5 Best Practices for Using Work Order Software

Whether in K-12 schools, hospitals/clinics, or medical distribution centers, a facility manager’s routine is filled with tasks of all sizes. They are usually maintenance and repair requests scheduled or assigned to your team with an authorization referred to as a work order.

Usually, a small size operation can work without digitizing the processes. But when work orders pile up, it can be challenging to know what was assigned to whom, what task has already been completed and hasn’t been started yet, and when certain equipment was last inspected. That’s where work order software comes in to help optimize fulfillment.

But the technology doesn’t work correctly without commitment. Have you assessed whether your work order software is being used as efficiently as it can be?

Make sure you’re getting the most out of your software by using features such as:

1. Utilize Contractor Directories 

A work order often requires you to find the ideal person to perform a certain task—especially more severe HVAC, lighting, or plumbing problems, which can compromise the services in the facility. As numerous contractors are on the market, it can be challenging to choose the most suitable professional for the correct work order.

When adopting a work order software, the facility manager can optimize the assignment process by utilizing a directory listing all the available professionals. You can even refine your search for contractors in your geographic area for specific tasks, considering factors such as price and ratings from other customers.

2. Scheduling Preventative and Recurring Service

 There are tasks you need to repeat regularly to prevent equipment from failing. Unlike reactive maintenance, which is only done when something breaks, creating a preventive maintenance schedule helps facility managers avoid severe damage, saving money on equipment repairs or replacements, and keeping the workplace safer.

If there isn’t a system in place, it’s easy for tasks that should be recurring or timed as preventative to be delayed or not to happen at all. Work order software should be used to ensure they’re tracked and scheduled appropriately. You can schedule daily, weekly, monthly, and even yearly tasks, so you never miss a deadline.

3. Monitoring Order Fulfillment

 For work orders to be considered complete, they should be tracked and updated with the correct status. If your system is being underutilized, all sorts of problems can happen: an order may remain unfinished with no follow-up, not enough people are assigned to the task, etc. Take advantage of the features offered by your work order software to assign, monitor, and close work orders.

The system allows you to easily change the status of tasks and communicate with the entire team about the progress of work orders. You can see how each job is being carried out, analyze the hours spent on each piece of equipment, the parts needed, and other important data. Then, when a task is completed, it’s relatively simple to close and file it in the software’s database to review whenever necessary.

4. Reduce Manual Tasks

 If you’ve retired the paperwork, it doesn’t make sense to keep feeding your system manually. To prevent mistakes, try to reduce the amount of time on manual tasks or replace them entirely with automated processes whenever possible.

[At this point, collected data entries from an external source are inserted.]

(** X8: [_reduce_time_signature] lands in the vocabulary: for a
    numerator of at least 1 and a denominator that is a power of 2, the
    pair it returns is one of the time signatures that
    [__create_time_signatures] lists for the same range. *)
Theorem reduce_time_signature_in_vocabulary (fuel : nat) (self : MIDITokenizer)
    (num den num' den' : Z) (signatures : list (Z * Z)) :
  1 ≤ num → (∃ i, 0 ≤ i ∧ den = 2 ^ i) →
  __create_time_signatures (time_signature_range (additional_tokens self))
    = Done signatures →
  _reduce_time_signature fuel self num den = Done (num', den') →
  (num', den') ∈ signatures.
Proof.
  intros Hnum Hden. unfold _reduce_time_signature.
  destruct (time_signature_range _) as [mbr nb]. intros Hsigs H.
  apply bind_Done in H as ([n0 d0] & Hred & H).
  destruct (Z.leb_spec d0 mbr) as [Hle|]; [|done].
  apply decomposition_loop_Done in H as [-> Hdown].
  destruct (reduction_loop_power _ _ _ _ _ _ Hred Hnum Hden) as [Hn0 Hd0].
  apply (create_time_signatures_spec mbr nb signatures num' d0 Hsigs).
  split; [done|]. split; [done|]. split.
  - by eapply divided_down_pos.
  - by eapply divided_down_bound.
Qed.

Lemma reduce_time_signature_in_vocabulary_witness :
  (5, 4) ∈ done_or [] (__create_time_signatures (8, 2)).
Proof.
  apply (reduce_time_signature_in_vocabulary 1 sample_tokenizer 10 4 5 4).
  - lia.
  - exists 2. split; [lia | reflexivity].
  - reflexivity.
  - reflexivity.
Defined.

(** ** Duration bins in ascending order *)

Lemma create_durations_ranges_bins (ranges : list (Z * Z * Z)) :
  __create_durations_tuples ranges =
    let* last_range := max_key ranges in
    let* last_res := beat_res_at ranges last_range in
    Done (drop 1 (ranges_bins ranges
                    ++ [(Z.max last_range.1 last_range.2, 0, last_res)])).
Proof.
  unfold __create_durations_tuples, ranges_bins.
  assert ((λ kr : Z * Z * Z,
             let '(beat_range, res) := kr in
             mjoin ((λ beat, (λ pos, (beat, pos, res)) <$> range 0 res)
                      <$> range beat_range.1 beat_range.2)) <$> ranges
          = range_bins <$> ranges) as ->; [|done].
  apply list_fmap_ext. by intros _ [[a b] res] _.
Qed.

Lemma fmap_join {A B : Type} (f : A → B) (ls : list (list A)) :
  f <$> mjoin ls = mjoin (fmap f <$> ls).
Proof.
  induction ls as [|l ls IH]; [done|].
  rewrite fmap_cons. simpl. by rewrite fmap_app, IH.
Qed.

(** The ticks of the bins of one beat are ascending and within the beat. *)
Lemma beat_bins_sorted (t beat res : Z) :
  0 < res → res ≤ t →
  StronglySorted Z.lt (ticks_of t <$> ((λ pos, (beat, pos, res)) <$> range 0 res)) ∧
  Forall (λ x, beat * t ≤ x < (beat + 1) * t)
    (ticks_of t <$> ((λ pos, (beat, pos, res)) <$> range 0 res)).
Proof.
  intros Hres Ht. rewrite <- list_fmap_compose. unfold range. split.
  - apply StronglySorted_fmap_seqZ. intros i j _ Hij _. unfold ticks_of. simpl.
    pose proof (scaled_div_mono t res i j Hres Ht Hij). lia.
  - apply Forall_fmap, Forall_seqZ. intros pos Hpos. unfold ticks_of. simpl.
    assert (0 ≤ pos * t / res) by (apply Z.div_pos; nia).
    assert (pos * t / res < t) by (apply Z.div_lt_upper_bound; nia). lia.
Qed.

(** Blocks that are ascending, each within its own unit, are ascending
    one after another. *)
Lemma blocks_sorted (g : Z → list Z) (unit m n : Z) :
  0 ≤ unit →
  (∀ i, m ≤ i < m + n →
        StronglySorted Z.lt (g i) ∧ Forall (λ x, i * unit ≤ x < (i + 1) * unit) (g i)) →
  StronglySorted Z.lt (mjoin (g <$> seqZ m n)) ∧
  Forall (λ x, m * unit ≤ x < (m + n) * unit) (mjoin (g <$> seqZ m n)).
Proof.
  intros Hunit. remember (Z.to_nat n) as k eqn:Hk. revert m n Hk.
  induction k as [|k IH]; intros m n Hk Hg.
  { rewrite seqZ_nil by lia. split; constructor. }
  rewrite seqZ_cons by lia. rewrite fmap_cons. simpl.
  destruct (Hg m ltac:(lia)) as [Hsorted Hbound].
  destruct (IH (Z.succ m) (Z.pred n) ltac:(lia)) as [Hsorted' Hbound'].
  { intros i Hi. apply Hg. lia. }
  split.
  - apply StronglySorted_app. split; [|done].
    intros x1 x2 H1 H2. rewrite Forall_forall in Hbound, Hbound'.
    specialize (Hbound _ H1). specialize (Hbound' _ H2). simpl in *. nia.
  - apply Forall_app. split.
    + eapply Forall_impl; [exact Hbound|]. simpl. intros x Hx. nia.
    + eapply Forall_impl; [exact Hbound'|]. simpl. intros x Hx. nia.
Qed.

Lemma range_bins_sorted (t : Z) (kr : Z * Z * Z) :
  0 < kr.2 → kr.2 ≤ t →
  StronglySorted Z.lt (ticks_of t <$> range_bins kr) ∧
  Forall (λ x, kr.1.1 * t ≤ x < kr.1.1 * t + (kr.1.2 - kr.1.1) * t)
    (ticks_of t <$> range_bins kr).
Proof.
  intros Hres Ht. unfold range_bins, range.
  rewrite fmap_join, <- list_fmap_compose.
  destruct (blocks_sorted
              (fmap (ticks_of t) ∘ (λ beat, (λ pos, (beat, pos, kr.2)) <$> range 0 kr.2))
              t kr.1.1 (kr.1.2 - kr.1.1)) as [Hsorted Hbound]; [lia| |].
  { intros beat _. by apply beat_bins_sorted. }
  split; [done|]. eapply Forall_impl; [exact Hbound|]. simpl. intros x Hx. lia.
Qed.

The work order software allows you to automate several essential processes. Through mobile apps, facilities teams can perform several operations remotely—from marking a work order as started to informing staff about the task’s development until its completion. To ensure that resources, parts, and tools are always available for each operation, you can also program the software to automatically create a purchase order for products that aren’t in stock.

5. Review Historical Work Order Data

 Perhaps you aren’t properly taking advantage of the best feature of your work order software: all the work order data it generates. The main goal of any system is to complete orders in an optimized way and reduce costs. If that’s not the case, processes need to be changed.

With the data generated by your work order history, you can review all the processes to analyze them and decide whether they should be changed. For example, you can quickly identify how many times your school or hospital’s HVAC system has been inspected and repaired in the past few months or years.

If they are too many, you can adjust the processes by scheduling preventive maintenance more frequently or evaluating the need to replace the equipment. Use work order management software to monitor and stay up to date on everything already done in your facility. This will help you make the best decisions.

Get the Best Out of Your Software

 Picture the scene: you spent months trying to convince your facility’s finance department to invest in a work order software, ensuring that it would make life easier for everyone and save a lot of time and money. You’ve won, the system was implemented, but you still haven’t been able to take full advantage of it.

Managing work orders can be challenging and quite complex, especially when your staff is reduced to the number of tasks required. This is one more reason to learn how to use all the software features at your fingertips. Take advantage of them and you will be able to streamline processes in an automated, fast, and intelligent way.